Le président de l’Assemblée nationale, Ousmane Sonko, a partagé son analyse sans concession des performances des sélections africaines lors de la Coupe du monde 2026. Malgré l’élargissement du nombre de places attribuées au continent, les résultats décevants des équipes africaines révèlent des lacunes persistantes dans la gestion et l’organisation du football local.

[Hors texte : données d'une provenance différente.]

(** C10. In manual mode every byte takes the branch that marks the
    counters for clearing, the four counters are zero in every state a
    run reaches, the detection test is false there, and [Detect] has left
    its loop only through the cancellation flag. *)
Theorem C10_manual_mode_never_detects :
  forall prt thr tmo nm vb evs,
    exists s,
      after prt thr tmo nm false vb evs = Some s
      /\ (forall byte,
             classify (obj s) byte (frame s) =
             mkLocals (count (frame s)) (whitespace (frame s))
               (punctuation (frame s)) (vowels (frame s))
               (start_time (frame s)) (timed_out (frame s)) true)
      /\ (count (frame s) = 0 /\ whitespace (frame s) = 0
          /\ punctuation (frame s) = 0 /\ vowels (frame s) = 0)
      /\ detection_satisfied (obj s) (frame s) = false
      /\ pc s <> AtReturn Detected
      /\ (forall v, pc s <> Returned Detected v)
      /\ (forall how v,
             pc s = AtReturn how \/ pc s = Returned how v ->
             how = Cancelled /\ ctlc (obj s) = true).
Proof.
  intros prt thr tmo nm vb evs.
  destruct (after_Inv prt thr tmo nm false vb evs) as [s [E [HI [Ha _]]]].
  exists s. split; [exact E|].
  pose proof (inv_manual s HI Ha) as Hz.
  assert (Hnd : detection_satisfied (obj s) (frame s) = false).
  { apply detection_needs_whitespace. now destruct Hz as [_ [? _]]. }
  pose proof (inv_pc s HI) as Hp. unfold pc_ok in Hp.
  split; [intros byte; now apply classify_manual|].
  split; [exact Hz|]. split; [exact Hnd|].
  split; [|split].
  - intros Hr. rewrite Hr in Hp. congruence.
  - intros v Hr. rewrite Hr in Hp. destruct Hp. congruence.
  - intros how v [Hr|Hr]; rewrite Hr in Hp; destruct how.
    + congruence.
    + auto.
    + destruct Hp as [Hp _]. congruence.
    + destruct Hp as [Hp _]. auto.
Qed.

(** ** The detection test *)

Lemma detection_satisfied_iff (self : Baudrate) (l : locals) :
  detection_satisfied self l = true <->
  count l >= threshold self /\ whitespace l > 0 /\ punctuation l > 0
  /\ vowels l > 0.
Proof.
  unfold detection_satisfied. rewrite !andb_true_iff.
  rewrite Z.geb_le, !Z.gtb_lt. lia.
Qed.

Lemma classify_keeps_whitespace (self : Baudrate) (x : pyval) (l : locals) :
  py_in x WHITESPACE = false ->
  whitespace (classify self x l) = whitespace l.
Proof.
  intros H. unfold classify. rewrite H.
  destruct (auto_detect self && py_in x (valid_characters self));
    [|reflexivity].
  destruct (py_in x PUNCTUATION); [reflexivity|].
  destruct (py_in x VOWELS); reflexivity.
Qed.

Lemma no_whitespace_seen_step (s : state) (now : Z) (rd : pyval) :
  py_in rd WHITESPACE = false ->
  no_whitespace_seen s -> no_whitespace_seen (Detect_step now rd s).
Proof.
  intros Hrd [Hw Hp]. destruct s as [self l p]. cbn [obj frame pc] in *.
  unfold Detect_step, no_whitespace_seen. cbn [obj frame pc].
  destruct p as [|byte| | | |how|how v|].
  - split; [|exact Hrd]. now destruct (start_time l =? 0).
  - destruct (truthy byte); [|split; [exact Hw | exact I]].
    assert (Hw' : whitespace (classify self byte l) = 0)
      by now rewrite classify_keeps_whitespace.
    rewrite (detection_needs_whitespace self _ Hw').
    destruct (now - start_time (classify self byte l) >=? timeout self);
      (split; [exact Hw' | exact I]).
  - destruct (timed_out l && auto_detect self);
      [|split; [exact Hw | exact I]].
    destruct (NextBaudrate_Some (-1) self) as [rate [_ [_ E]]]. rewrite E.
    split; [exact Hw | exact I].
  - destruct (clear_counters l); (split; [first [reflexivity | exact Hw] | exact I]).
  - destruct (ctlc self); (split; [exact Hw | exact I]).
  - destruct (py_getitem BAUDRATES (index self));
      (split; [exact Hw|]); cbn [pc]; [destruct how; [contradiction|]|];
      exact I.
  - split; assumption.
  - split; assumption.
Qed.

Lemma no_whitespace_seen_reading (rd : pyval) (ts : list Z) (s : state) :
  py_in rd WHITESPACE = false ->
  no_whitespace_seen s -> no_whitespace_seen (run (reading rd ts) s).
Proof.
  intros Hrd. revert s. induction ts as [|now ts IH]; intros s H; [exact H|].
  cbn [reading map run fold_left step]. apply IH.
  now apply no_whitespace_seen_step.
Qed.

(** C4. The test that ends [Detect] with a detection holds exactly when
    [count >= threshold], [whitespace > 0], [punctuation > 0] and
    [vowels > 0]; it fails whenever one of the three category counters is
    zero, however large [count] is; on a non-empty read [Detect] takes the
    detection exit exactly when the test holds for the counters as the
    read left them; and a stream that repeats the letter [a], 1000 times
    or any number of times, never ends [Detect] with a detection. *)
Theorem C4_detection_test :
  (forall self l,
      detection_satisfied self l = true <->
      count l >= threshold self /\ whitespace l > 0 /\ punctuation l > 0
      /\ vowels l > 0)
  /\ (forall self l,
         whitespace l = 0 \/ punctuation l = 0 \/ vowels l = 0 ->
         detection_satisfied self l = false)
  /\ (forall self l byte now rd,
         truthy byte = true ->
         (pc (Detect_step now rd (mkState self l (AtByte byte)))
          = AtReturn Detected
          <-> detection_satisfied self (classify self byte l) = true))
  /\ (forall prt thr tmo nm auto vb (a : pyval) (ts : list Z),
         a = PyBytes [x61] \/ a = PyStr "a" ->
         exists s,
           after prt thr tmo nm auto vb (reading a ts) = Some s
           /\ whitespace (frame s) = 0
           /\ detection_satisfied (obj s) (frame s) = false
           /\ pc s <> AtReturn Detected
           /\ forall v, pc s <> Returned Detected v).
Proof.
  split; [exact detection_satisfied_iff|]. split; [|split].
  - intros self l H.
    destruct (detection_satisfied self l) eqn:E; [|reflexivity].
    apply detection_satisfied_iff in E. lia.
  - intros self l byte now rd Ht. unfold Detect_step. cbn [obj frame pc].
    rewrite Ht.
    destruct (detection_satisfied self (classify self byte l));
      [cbn [pc]; tauto|].
    destruct (now - start_time (classify self byte l) >=? timeout self);
      cbn [pc]; split; discriminate.
  - intros prt thr tmo nm auto vb a ts Ha.
    assert (Hws : py_in a WHITESPACE = false)
      by (destruct Ha as [-> | ->]; reflexivity).
    rewrite after_eq.
    eexists. split; [reflexivity|].
    match goal with |- context [run _ ?s0] =>
      destruct (no_whitespace_seen_reading a ts s0 Hws) as [Hw Hp] end.
    { split; [reflexivity | exact I]. }
    split; [exact Hw|].
    split; [now apply detection_needs_whitespace|].
    split.
    + intros Hr. rewrite Hr in Hp. exact Hp.
    + intros v Hr. rewrite Hr in Hp. exact Hp.
Qed.

Lemma C4_detection_test_witness :
  detection_satisfied (__init__ "/dev/ttyUSB0" 25 5 None true true)
    (mkLocals 1000 0 0 1000 0 false false) = false
  /\ exists s,
       after "/dev/ttyUSB0" 25 5 None true true
         (reading (PyBytes [x61]) (repeat 1 5000)) = Some s
       /\ whitespace (frame s) = 0
       /\ detection_satisfied (obj s) (frame s) = false
       /\ pc s <> AtReturn Detected
       /\ forall v, pc s <> Returned Detected v.
Proof.
  split.
  - apply (proj1 (proj2 C4_detection_test)). left. reflexivity.
  - apply (proj2 (proj2 (proj2 C4_detection_test))). left. reflexivity.
Defined.

(** ** What a read is compared with *)

(** A [bytes] object is [==] to no [str], so it is [in] no list of them. *)
Lemma py_in_bytes (b : bytes) (l : list string) : py_in (PyBytes b) l = false.
Proof. induction l as [|s l IH]; [reflexivity | exact IH]. Qed.

Lemma classify_bytes (self : Baudrate) (b : bytes) (l : locals) :
  classify self (PyBytes b) l =
  mkLocals (count l) (whitespace l) (punctuation l) (vowels l)
    (start_time l) (timed_out l) true.
Proof.
  unfold classify. rewrite py_in_bytes, andb_false_r. reflexivity.
Qed.

(** On a [str] of one character the membership test of line 171 is the
    accepted set: the list [_gen_char_list] builds is the right one. *)
Lemma py_in_valid_characters (c : ascii) :
  py_in (PyStr (String c EmptyString))
    (map chr (range (ord "!") (ord "~" + 1)) ++ WHITESPACE)
  = accepted_char c.
Proof. destruct c as [[] [] [] [] [] [] [] []]; reflexivity. Qed.

(** On a [str] of one character, line 171 counts exactly the accepted
    characters and marks the others for clearing: the test misses only
    because the channel delivers [bytes], not [str]. *)
Lemma classify_str_char (self : Baudrate) (c : ascii) (l : locals) :
  auto_detect self = true ->
  valid_characters self
  = map chr (range (ord "!") (ord "~" + 1)) ++ WHITESPACE ->
  count (classify self (PyStr (String c EmptyString)) l)
  = (if accepted_char c then count l + 1 else count l)
  /\ clear_counters (classify self (PyStr (String c EmptyString)) l)
     = (if accepted_char c then clear_counters l else true).
Proof.
  intros Ha Hv. unfold classify.
  rewrite Ha, Hv, py_in_valid_characters. cbn [andb].
  destruct (accepted_char c); [|split; reflexivity].
  destruct (py_in _ WHITESPACE); [split; reflexivity|].
  destruct (py_in _ PUNCTUATION); [split; reflexivity|].
  destruct (py_in _ VOWELS); split; reflexivity.
Qed.

Lemma only_bytes_seen_step (s : state) (now : Z) (b : bytes) :
  only_bytes_seen s -> only_bytes_seen (Detect_step now (PyBytes b) s).
Proof.
  intros [Hz Hp]. destruct s as [self l p]. cbn [obj frame pc] in *.
  assert (Hnd : detection_satisfied self l = false).
  { apply detection_needs_whitespace. now destruct Hz as [_ [? _]]. }
  unfold Detect_step, only_bytes_seen. cbn [obj frame pc].
  destruct p as [|byte| | | |how|how v|].
  - split; [|now exists b]. now destruct (start_time l =? 0).
  - destruct Hp as [b' ->].
    destruct (truthy (PyBytes b')); [|split; [exact Hz | exact I]].
    rewrite classify_bytes.
    replace (detection_satisfied self _) with false
      by (symmetry; apply detection_needs_whitespace; apply Hz).
    cbn [start_time].
    destruct (now - start_time l >=? timeout self);
      (split; [exact Hz | exact I]).
  - destruct (timed_out l && auto_detect self);
      [|split; [exact Hz | exact I]].
    destruct (NextBaudrate_Some (-1) self) as [rate [_ [_ E]]]. rewrite E.
    split; [exact Hz | exact I].
  - destruct (clear_counters l); (split; [|exact I]);
      [repeat split | exact Hz].
  - destruct (ctlc self); (split; [exact Hz | exact I]).
  - destruct (py_getitem BAUDRATES (index self));
      (split; [exact Hz|]); cbn [pc]; [destruct how; [contradiction|]|];
      exact I.
  - split; assumption.
  - split; assumption.
Qed.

Une situation qui exige une réflexion approfondie pour inverser la tendance.
Une progression en nombre, mais des résultats en demi-teinte
Ousmane Sonko a reconnu que l’augmentation du nombre de sélections africaines qualifiées pour le Mondial 2026 n’était pas le fruit d’un avantage particulier, mais plutôt le résultat logique de l’élargissement du tournoi décidé par la FIFA. Une évolution qui, selon lui, ne doit pas masquer les faiblesses structurelles du football africain.
Interrogé sur les débats entourant cette édition, le leader de Pastef/Les Patriotes a évité de s’attarder sur les polémiques, tout en pointant du doigt une certaine indulgence de l’instance dirigeante mondiale envers certains aspects de l’organisation. Une position qui reflète son exigence envers les instances africaines elles-mêmes.
Les faiblesses structurelles pointées du doigt
Pour Ousmane Sonko, les éliminations précoces de plusieurs sélections africaines, dont le Sénégal pourtant favori, illustrent des problèmes récurrents : gestion défaillante, administration inefficace et manque de discipline. Des lacunes qui, selon lui, compromettent le potentiel des joueurs et hypothèquent les performances des équipes.
« Cette Coupe du monde nous a surtout rappelé nos faiblesses persistantes », a-t-il déclaré, insistant sur la nécessité d’une remise en question profonde pour moderniser les structures et améliorer la compétitivité des formations africaines.
Il a également souligné que certaines équipes encore en lice n’étaient pas nécessairement supérieures aux sélections africaines éliminées, rappelant que le football reste avant tout une question d’organisation et de préparation.
Sans nier les mérites des équipes victorieuses, Ousmane Sonko a tenu à saluer l’esprit sportif qui anime la compétition, tout en réaffirmant que les défis internes du football africain devaient être relevés avec la même détermination.